## Exercise directions
All lines of the entries with "months" in them must be listed.

(Data records begins)

Lemma month_number_range (m : month_name) : (1 <= month_number m <= 12)%Z.
Proof. destruct m; simpl; lia. Qed.

Section Options.

Variable to_datetime : list cell -> list (option timestamp).
Variable py_sorted : list (option Z) -> list (option Z).

Hypothesis sorted_rearranges : forall l, Permutation (py_sorted l) l.
Hypothesis sorted_numbers : forall l, forallb is_number l = true -> Sorted number_le (py_sorted l).

(** X19: the choices that [get_month_year_options] offers.  With [dates]
    the parsed dates of the dated rows of the store: no month and no year
    is offered twice; a month is offered exactly when it is the month of a
    parsed date, and so lies between 1 and 12, and a year exactly when it
    is the year of a parsed date; a NaN is among the months, and among
    the years, exactly when some date of a dated row was not parsed; and
    when every date was parsed the months and the years are ascending.
    Of [sorted] only what its two hypotheses say is used. *)
Theorem month_year_options (st : store) :
  let dates := to_datetime (map Date (dated (loaded st))) in
  let months := fst (fst (get_month_year_options to_datetime py_sorted st)) in
  let years := snd (fst (get_month_year_options to_datetime py_sorted st)) in
  NoDup months /\ NoDup years
  /\ (forall m, In (Some m) months
                <-> exists t, In (Some t) dates /\ month_number (dt_month t) = m)
  /\ (forall m, In (Some m) months -> (1 <= m <= 12)%Z)
  /\ (forall y, In (Some y) years <-> exists t, In (Some t) dates /\ dt_year t = y)
  /\ (In None months <-> In None dates)
  /\ (In None years <-> In None dates)
  /\ (forallb is_parsed dates = true
      -> Sorted number_le months /\ Sorted number_le years)
  /\ snd (get_month_year_options to_datetime py_sorted st) = snd (load_data st).
Proof.
  unfold get_month_year_options, loaded. destruct (load_data st) as [df st'].
  cbn [fst snd]. set (dates := to_datetime (map Date (dated (rows df)))).
  assert (P : forall l x, In x (py_sorted (unique option_Z_eq_dec l)) <-> In x l).
  { intros l x. rewrite <- (unique_In option_Z_eq_dec x l). split.
    - apply Permutation_in, sorted_rearranges.
    - apply Permutation_in. symmetry. apply sorted_rearranges. }
  assert (N : forall l, NoDup (py_sorted (unique option_Z_eq_dec l))).
  { intros l. apply (Permutation_NoDup (l := unique option_Z_eq_dec l)).
    - symmetry. apply sorted_rearranges.
    - apply unique_NoDup. }
  assert (M : forall m, In (Some m)
                (py_sorted (unique option_Z_eq_dec
                   (map (option_map (fun ts => month_number (dt_month ts))) dates)))
              <-> exists t, In (Some t) dates /\ month_number (dt_month t) = m).
  { intros m. rewrite P. apply In_parsed. }
  split; [apply N|]. split; [apply N|]. split; [exact M|].
  split. { intros m I. apply M in I as [t [_ <-]]. apply month_number_range. }
  split. { intros y. rewrite P. apply In_parsed. }
  split. { rewrite P. apply In_unparsed. }
  split. { rewrite P. apply In_unparsed. }
  split; [|reflexivity].
  intros F. split; apply sorted_numbers, forallb_unique, forallb_parsed, F.
Qed.
(** * Bad Apple player for STM32: a shallow embedding of the synchronisation
      and buffering core, and the properties of its specification.

    The C sources are embedded function by function.  Machine integers are
    [Z] with their wrap-around written out, structs are records, enums are
    inductive types, and stateful functions take the objects they mutate
    and return their new values.  The handle a function is called on and
    the buffers it writes into are present objects here: the guards
    against NULL on them are vacuous and left out.  Pointers that the code
    treats as optional ([audio->avsync], the [vol] and [file_info]
    arguments of [Media_Open], [media->vol]) are [option]s. *)

From Stdlib Require Import Ascii String ZArith List Bool Lia Permutation.
Import ListNotations.
Open Scope Z_scope.

(** ** Machine integers *)

Definition u8 (x : Z) : Z := x mod 2 ^ 8.
Definition u16 (x : Z) : Z := x mod 2 ^ 16.
Definition u32 (x : Z) : Z := x mod 2 ^ 32.

(** [(int32_t) x]: the two's complement reading of the low 32 bits (the
    conversion GCC documents; signed overflow wraps the same way on the
    Cortex-M4 target). *)
Definition i32 (x : Z) : Z :=
  let r := u32 x in if r <? 2 ^ 31 then r else r - 2 ^ 32.

(** ** av_sync.h / av_sync.c *)

Module AVSync.

Inductive AVSync_State :=
| AVSYNC_STATE_RESET
| AVSYNC_STATE_READY
| AVSYNC_STATE_RUNNING
| AVSYNC_STATE_STOPPED.

Inductive AVSync_Decision :=
| AVSYNC_NOT_STARTED
| AVSYNC_RENDER_FRAME
| AVSYNC_SKIP_FRAME
| AVSYNC_REPEAT_FRAME.

Definition is_running (s : AVSync_State) : bool :=
  match s with AVSYNC_STATE_RUNNING => true | _ => false end.

Definition AVSYNC_DEFAULT_MAX_DRIFT : Z := 2.

Record AVSync_Stats := mkStats {
  frames_skipped : Z;   (* uint32_t *)
  frames_repeated : Z;  (* uint32_t *)
  max_drift : Z;        (* int32_t *)
  min_drift : Z         (* int32_t *)
}.

Record AVSync_Handle := mkHandle {
  audio_sample_rate : Z;
  video_fps : Z;
  samples_per_frame : Z;
  max_drift_frames : Z;
  state : AVSync_State;
  audio_samples_played : Z;   (* volatile uint32_t, updated from the ISR *)
  video_frames_rendered : Z;
  stats : AVSync_Stats;
  initialized : bool
}.

Definition zero_stats : AVSync_Stats := mkStats 0 0 0 0.

(** [memset(sync, 0, sizeof(AVSync_Handle))] *)
Definition zero_handle : AVSync_Handle :=
  mkHandle 0 0 0 0 AVSYNC_STATE_RESET 0 0 zero_stats false.

Definition set_state (s : AVSync_Handle) (st : AVSync_State) : AVSync_Handle :=
  mkHandle (audio_sample_rate s) (video_fps s) (samples_per_frame s)
    (max_drift_frames s) st (audio_samples_played s)
    (video_frames_rendered s) (stats s) (initialized s).

Definition set_audio_samples_played (s : AVSync_Handle) (n : Z) : AVSync_Handle :=
  mkHandle (audio_sample_rate s) (video_fps s) (samples_per_frame s)
    (max_drift_frames s) (state s) n
    (video_frames_rendered s) (stats s) (initialized s).

Definition set_video_frames_rendered (s : AVSync_Handle) (n : Z) : AVSync_Handle :=
  mkHandle (audio_sample_rate s) (video_fps s) (samples_per_frame s)
    (max_drift_frames s) (state s) (audio_samples_played s)
    n (stats s) (initialized s).

Definition set_stats (s : AVSync_Handle) (t : AVSync_Stats) : AVSync_Handle :=
  mkHandle (audio_sample_rate s) (video_fps s) (samples_per_frame s)
    (max_drift_frames s) (state s) (audio_samples_played s)
    (video_frames_rendered s) t (initialized s).

Definition AVSync_Init (sync : AVSync_Handle)
    (sample_rate video_fps max_drift : Z) : AVSync_Handle :=
  if (sample_rate =? 0) || (video_fps =? 0) then sync
  else
    mkHandle sample_rate video_fps (sample_rate / video_fps)
      (if 0 <? max_drift then max_drift else AVSYNC_DEFAULT_MAX_DRIFT)
      AVSYNC_STATE_READY 0 0 zero_stats true.

Definition AVSync_Start (sync : AVSync_Handle) : AVSync_Handle :=
  if negb (initialized sync) then sync
  else
    (* reset playback counters and statistics *)
    mkHandle (audio_sample_rate sync) (video_fps sync)
      (samples_per_frame sync) (max_drift_frames sync)
      AVSYNC_STATE_RUNNING 0 0 zero_stats (initialized sync).

Definition AVSync_Stop (sync : AVSync_Handle) : AVSync_Handle :=
  set_state sync AVSYNC_STATE_STOPPED.

Definition AVSync_AudioTick (sync : AVSync_Handle) (samples : Z) : AVSync_Handle :=
  if negb (is_running (state sync)) then sync
  else set_audio_samples_played sync (u32 (audio_samples_played sync + samples)).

(Data records ends)

## Output of the exercise
    is the year of a parsed date; a NaN is among the months, and among
    when every date was parsed the months and the years are ascending.
  let months := fst (fst (get_month_year_options to_datetime py_sorted st)) in
  NoDup months /\ NoDup years
  /\ (forall m, In (Some m) months
  /\ (forall m, In (Some m) months -> (1 <= m <= 12)%Z)
  /\ (In None months <-> In None dates)
      -> Sorted number_le months /\ Sorted number_le years)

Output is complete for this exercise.